The lower Court held this statute invalid stating it constituted an improper delegation of legislative authority in that the room count to be used shall be the same as that used by the Hotel and Restaurant Commission in Section 509.251, Florida Statutes, F.S.A., thereby providing that the assessment of the tax shall rest within the arbitrary discretion of the commission. The trial Court did not question the validity of Section 509.251 and this is not in issue.

It is proper for a statute to adopt all or a part of another statute by specific and descriptive reference thereto. When this is done the adoption takes the statute as it exists at that time. Hecht et al. v. Shaw, 112 Fla. 762, 151 So. 333. Further, the adoption of another statute by specific reference takes the second statute as it then exists, unaffected by any subsequent amendment or repeal unless a contrary intent clearly appears. Williams et al. v. State ex rel. Newberger, 100 Fla. 1567, 125 So. 358. Section 205.251 refers specifically to both Section 509.251 and to the room count of the Hotel and Restaurant Commission. It follows that subsequent administrative interpretation cannot be considered. Those used would be the ones in existence on the effective date of Section 205.251 which makes no reference to anything in the future. We have examined the authorities cited by Appellees and are of the opinion that the statutes involved in each were worded in such general language that the holdings do not apply to the instant case.

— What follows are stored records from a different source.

Definition uvmunmap (pagetable va npages : Z) (do_free : bool) : M machine unit :=
  if negb (va mod PGSIZE =? 0) then panic "uvmunmap: not aligned"
  else
    loop (S (Z.to_nat npages)) (fun a =>
      if a <? u64 (va + npages * PGSIZE)
      then uvmunmap_step pagetable a do_free >>> ret (inl (u64 (a + PGSIZE)))
      else ret (inr tt))
    va.

Definition uvmdealloc (pagetable oldsz newsz : Z) : M machine Z :=
  if oldsz <=? newsz then ret oldsz
  else
    (if PGROUNDUP newsz <? PGROUNDUP oldsz then
       let npages := i32 ((PGROUNDUP oldsz - PGROUNDUP newsz) / PGSIZE) in
       uvmunmap pagetable (PGROUNDUP newsz) (u64 npages) true
     else ret tt) >>>
    ret newsz.

(** One iteration of [uvmalloc]: a zeroed page at [a], or [inr 0]. *)
Definition uvmalloc_step (pagetable oldsz xperm a : Z) : M machine (Z + Z) :=
  mem <- kalloc ;;
  if mem =? 0 then uvmdealloc pagetable a oldsz >>> ret (inr 0)
  else
    mset mem 0 PGSIZE >>>
    rc <- mappages pagetable a PGSIZE mem (Z.lor (Z.lor PTE_R PTE_U) xperm) ;;
    if negb (rc =? 0)
    then kfree mem >>> uvmdealloc pagetable a oldsz >>> ret (inr 0)
    else ret (inl (u64 (a + PGSIZE))).

Definition uvmalloc (pagetable oldsz newsz xperm : Z) : M machine Z :=
  if newsz <? oldsz then ret oldsz
  else
    let oldsz := PGROUNDUP oldsz in
    loop (S (Z.to_nat ((newsz - oldsz) / PGSIZE + 1))) (fun a =>
      if a <? newsz then uvmalloc_step pagetable oldsz xperm a else ret (inr newsz))
    oldsz.

(** [freewalk] recurses to the depth of the table. *)
Fixpoint freewalk (depth : nat) (pagetable : Z) : M machine unit :=
  match depth with
  | O => fun _ => NoFuel
  | S d =>
      loop 513 (fun i =>
        if i <? 512 then
          pte <- load64 (pagetable + 8 * i) ;;
          if has_flag pte PTE_V && negb (has_flag pte (Z.lor PTE_R (Z.lor PTE_W PTE_X))) then
            freewalk d (PTE2PA pte) >>>
            store64 (pagetable + 8 * i) 0 >>>
            ret (inl (i + 1))
          else if has_flag pte PTE_V then panic "freewalk: leaf"
          else ret (inl (i + 1))
        else ret (inr tt)) 0 >>>
      kfree pagetable
  end.

Definition uvmfree (pagetable sz : Z) : M machine unit :=
  (if 0 <? sz then uvmunmap pagetable 0 (PGROUNDUP sz / PGSIZE) true else ret tt) >>>
  freewalk 3 pagetable.

(** One iteration of [uvmcopy]; [inr (Some i)] is the jump to [err]. *)
Definition uvmcopy_step (old new i : Z) : M machine (Z + option Z) :=
  pte <- walk old i false ;;
  if pte =? 0 then ret (inl (u64 (i + PGSIZE)))
  else
    v <- load64 pte ;;
    if negb (has_flag v PTE_V) then ret (inl (u64 (i + PGSIZE)))
    else
      mem <- kalloc ;;
      if mem =? 0 then ret (inr (Some i))
      else
        mmove mem (PTE2PA v) PGSIZE >>>
        rc <- mappages new i PGSIZE mem (PTE_FLAGS v) ;;
        if negb (rc =? 0) then kfree mem >>> ret (inr (Some i))
        else ret (inl (u64 (i + PGSIZE))).

Definition uvmcopy (old new sz : Z) : M machine Z :=
  i <- loop (S (Z.to_nat (sz / PGSIZE + 1))) (fun i =>
    if i <? sz then uvmcopy_step old new i else ret (inr None)) 0 ;;
  match i with
  | None => ret 0
  | Some i => uvmunmap new 0 (i / PGSIZE) true >>> ret (-1)
  end.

The trial Court also found Section 205.251, Florida Statutes, F.S.A., to be invalid because it constitutes an unequal application of tax. Section 509.241(1) (b) provides as follows:

(b) The following are exempted from the provisions of paragraph (a) hereof: (1) All individually or collectively owned one, two, or three family dwelling houses or dwelling units and all of such houses or units which are not operated as a group, unless they are regularly rented to transients or held out to, or advertised to the public as places regularly rented to transients. For the purpose of this chapter transients are persons who are not legal residents of the community and who rent for periods of six months or less. (2) Dormitories and other living or sleeping facilities maintained by public or private schools, colleges, or universities primarily for the use of students, faculty or visitors. *199 (3) All hospitals, nursing homes, sanitariums, and other similar places. (4) All places renting three rooms or less, unless they are advertised or held out to the public to be places that are regularly rented to transients.

The trial Court concluded that the exemptions set out above might be proper for application of Section 509, but that they are improper in the application of the tax levied under Section 205.251. We cannot see why there would be a distinction. In Greater Miami Financial Corporation v. Dickinson, Fla., 214 So. 2d 874 this Court stated:

"The organic law does not prohibit reasonable classification of subjects of legislation as long as there is no discrimination within the class. A classification will be sustained if there is a reasonable relationship between the class affected and the subject matter of the legislation."

Appellees argue that under the exemptions provided in Section 509 one building of 1,000 units, each being three rooms or less would be exempt from payment of an occupational license tax. We fail to follow this reasoning. Section 509 exempts "three family" dwelling units, not three room dwelling units. The classification, in our opinion, is reasonable. A statute should be construed to comport with the constitution if it is susceptible of more than one construction. Redwing Carriers, Inc. v. Mason, Fla., 177 So. 2d 465. This rule applies to both findings of invalidity made by the trial Court. The Judgment of the Court below must be reversed.

There is a contention by Appellants that the Appellees in paying the taxes in question, did not do so under protest. This need not be considered in view of our holding.


ERVIN, C.J., and DREW, CARLTON and ADKINS, JJ., concur.